PROBLEM DETAILS: In the entries below, the word "sexpr" appears on some lines. Copy each of those lines.

*** Opening SOURCE RECORDS ***

(** Setting every shift symbol to zero after the shift gives back the
    value of the unshifted Hamiltonian, provided the shift symbols are
    new. *)
Lemma zero_shift_value (extended : list nat) (H0 : sexpr) (env : string -> R) :
  (forall i, In i extended -> occurs (delta_theta i) H0 = false) ->
  eval env
    (apply_shifts (fst (introduce_shifts coeff extended (expand H0))) []
       (shifted_hamiltonian expand coeff extended H0))
  = eval env H0.
Proof.
  intros Hfresh. unfold apply_shifts, shifted_hamiltonian.
  cbn [map subs_list fold_left].
  change (fold_left _ ?l ?a) with (subs_list l a).
  destruct (introduce_shifts_sound extended (expand H0)) as [Hwf Hev].
  rewrite <- (map_map snd (fun x => (x, Num 0))).
  rewrite eval_subs_zeros, expand_sound, Hev.
  - rewrite expand_sound. apply eval_ext. intros s Hs. unfold zero_env.
    destruct (existsb (String.eqb s) _) eqn:Hex; [| reflexivity].
    apply existsb_exists in Hex as (x & Hx & Heq).
    apply String.eqb_eq in Heq. subst x.
    apply in_map_iff in Hx as (p & <- & Hp).
    destruct (Hwf p Hp) as [Hname Hin].
    rewrite Hname, (Hfresh _ Hin) in Hs. discriminate.
  - intros p Hp. unfold zero_env.
    replace (existsb _ _) with true; [reflexivity |].
    symmetry. apply existsb_exists. exists (snd p).
    split; [apply in_map; exact Hp | apply String.eqb_refl].
Qed.

End Shift.

(** C8. When [linsolve] returns no solution for the system of the flux
    shifts, the canonicalizer does not raise: it maps every extended
    variable to the shift 0, and the Hamiltonian it goes on with (before
    the constant is dropped) is the shifted one with every shift symbol
    set to 0, whose value is that of the unshifted Hamiltonian.
    [expand] is assumed to preserve the value of an expression and the
    shift symbols to be new. *)
Theorem zero_shift_fallback (expand : sexpr -> sexpr)
  (coeff : sexpr -> string -> sexpr)
  (linsolve : list sexpr -> list string -> list (list sexpr))
  (constant_term : sexpr -> sexpr)
  (extended : list nat) (hamiltonian_symbolic : sexpr) :
  (forall env e, eval env (expand e) = eval env e) ->
  (forall i, In i extended ->
             occurs (delta_theta i) hamiltonian_symbolic = false) ->
  linsolve (fst (shift_system expand coeff extended hamiltonian_symbolic))
           (snd (shift_system expand coeff extended hamiltonian_symbolic)) = [] ->
  exists H flux_shifts_dict,
    shift_fluxes expand coeff linsolve constant_term extended hamiltonian_symbolic
    = Ok (expand (Sub H (constant_term H)), flux_shifts_dict)
    /\ (forall i, In i extended -> dict_find flux_shifts_dict i = Some (Num 0))
    /\ (forall env, eval env H = eval env hamiltonian_symbolic).
Proof.
  intros Hexpand Hfresh Hnone.
  exists (apply_shifts
            (fst (introduce_shifts coeff extended (expand hamiltonian_symbolic))) []
            (shifted_hamiltonian expand coeff extended hamiltonian_symbolic)),
         (fill_zero_shifts extended []).
  split; [| split].
  - unfold shift_fluxes. cbv zeta.
    unfold shift_system in Hnone. cbn [fst snd] in Hnone.
    unfold shifted_hamiltonian in Hnone |- *.
    rewrite Hnone. cbn [first_solution].
    unfold dict_zip. rewrite combine_nil. reflexivity.
  - apply fill_zero_shifts_empty.
  - intros env. apply zero_shift_value; assumption.
Qed.

Lemma zero_shift_fallback_witness :
  exists H flux_shifts_dict,
    shift_fluxes expand_id coeff_one linsolve_none constant_zero
      [1; 2]%nat H_linear
    = Ok (expand_id (Sub H (constant_zero H)), flux_shifts_dict)
    /\ (forall i, In i [1; 2]%nat -> dict_find flux_shifts_dict i = Some (Num 0))
    /\ (forall env, eval env H = eval env H_linear).
Proof.
  apply (zero_shift_fallback expand_id coeff_one linsolve_none constant_zero
           [1; 2]%nat H_linear).
  - reflexivity.
  - intros i [<- | [<- | []]]; reflexivity.
  - reflexivity.
Defined.

Example shift_fluxes_no_solution :
  shift_fluxes expand_id coeff_one linsolve_none constant_zero [1; 2]%nat H_linear
  = Ok (Sub (Add (Add (Sym "θ1") (Num 0))
                 (Mul (Add (Sym "θ1") (Num 0)) (Add (Sym "θ2") (Num 0))))
            (Num 0),
        [(1%nat, Num 0); (2%nat, Num 0)]).
Proof. reflexivity. Qed.

End CanonFacts.

(** ** [SpectrumLookup]: bare labels and dressed indices *)

Module SpecLookupFacts.
Import SpecLookup PyFacts.

(** *** [itertools.product] *)

Lemma product_length (ranges : list (list nat)) :
  length (itertools_product ranges) = fold_right Nat.mul 1%nat (map (@length nat) ranges).
Proof.
  induction ranges as [| r rest IH]; [reflexivity |].
  cbn [itertools_product map fold_right]. rewrite <- IH.
  generalize (itertools_product rest) as ps. intros ps.
  induction r as [| x r IHr]; [reflexivity |].
  cbn [flat_map]. rewrite length_app, length_map, IHr. reflexivity.
Qed.

Lemma product_In (ranges : list (list nat)) (label : list nat) :
  In label (itertools_product ranges) <-> Forall2 (fun x r => In x r) label ranges.
Proof.
  revert label. induction ranges as [| r rest IH]; intros label; cbn [itertools_product].
  - split.
    + intros [<- | []]. constructor.
    + intros H. inversion H. left. reflexivity.
  - rewrite in_flat_map. split.
    + intros (x & Hx & Hl). apply in_map_iff in Hl as (tl & <- & Htl).
      constructor; [exact Hx | apply IH; exact Htl].
    + intros H. inversion H as [| x r' tl rest' Hx Htl]; subst.
      exists x. split; [exact Hx |]. apply in_map. apply IH. exact Htl.
Qed.

Lemma NoDup_flat_map_cons (r : list nat) (ps : list (list nat)) :
  List.NoDup r -> List.NoDup ps ->
  List.NoDup (flat_map (fun x => map (cons x) ps) r).
Proof.
  intros Hr Hps. induction Hr as [| x r Hx Hr IH]; [constructor |].
  cbn [flat_map]. apply List.NoDup_app; [| exact IH |].
  - clear -Hps. induction Hps as [| tl ps Htl _ IHps]; [constructor |].
    cbn [map]. constructor; [| exact IHps].
    intros Hin. apply in_map_iff in Hin as (tl' & Heq & Hin).
    inversion Heq; subst. contradiction.
  - intros l Hl Hl'. apply in_map_iff in Hl as (tl & <- & _).
    apply in_flat_map in Hl' as (y & Hy & Hl').
    apply in_map_iff in Hl' as (tl' & Heq & _).
    inversion Heq; subst. contradiction.
Qed.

*** Closing SOURCE RECORDS ***

SOLVED EXERCISE:
Lemma zero_shift_value (extended : list nat) (H0 : sexpr) (env : string -> R) :
Theorem zero_shift_fallback (expand : sexpr -> sexpr)
  (coeff : sexpr -> string -> sexpr)
  (linsolve : list sexpr -> list string -> list (list sexpr))
  (constant_term : sexpr -> sexpr)
  (extended : list nat) (hamiltonian_symbolic : sexpr) :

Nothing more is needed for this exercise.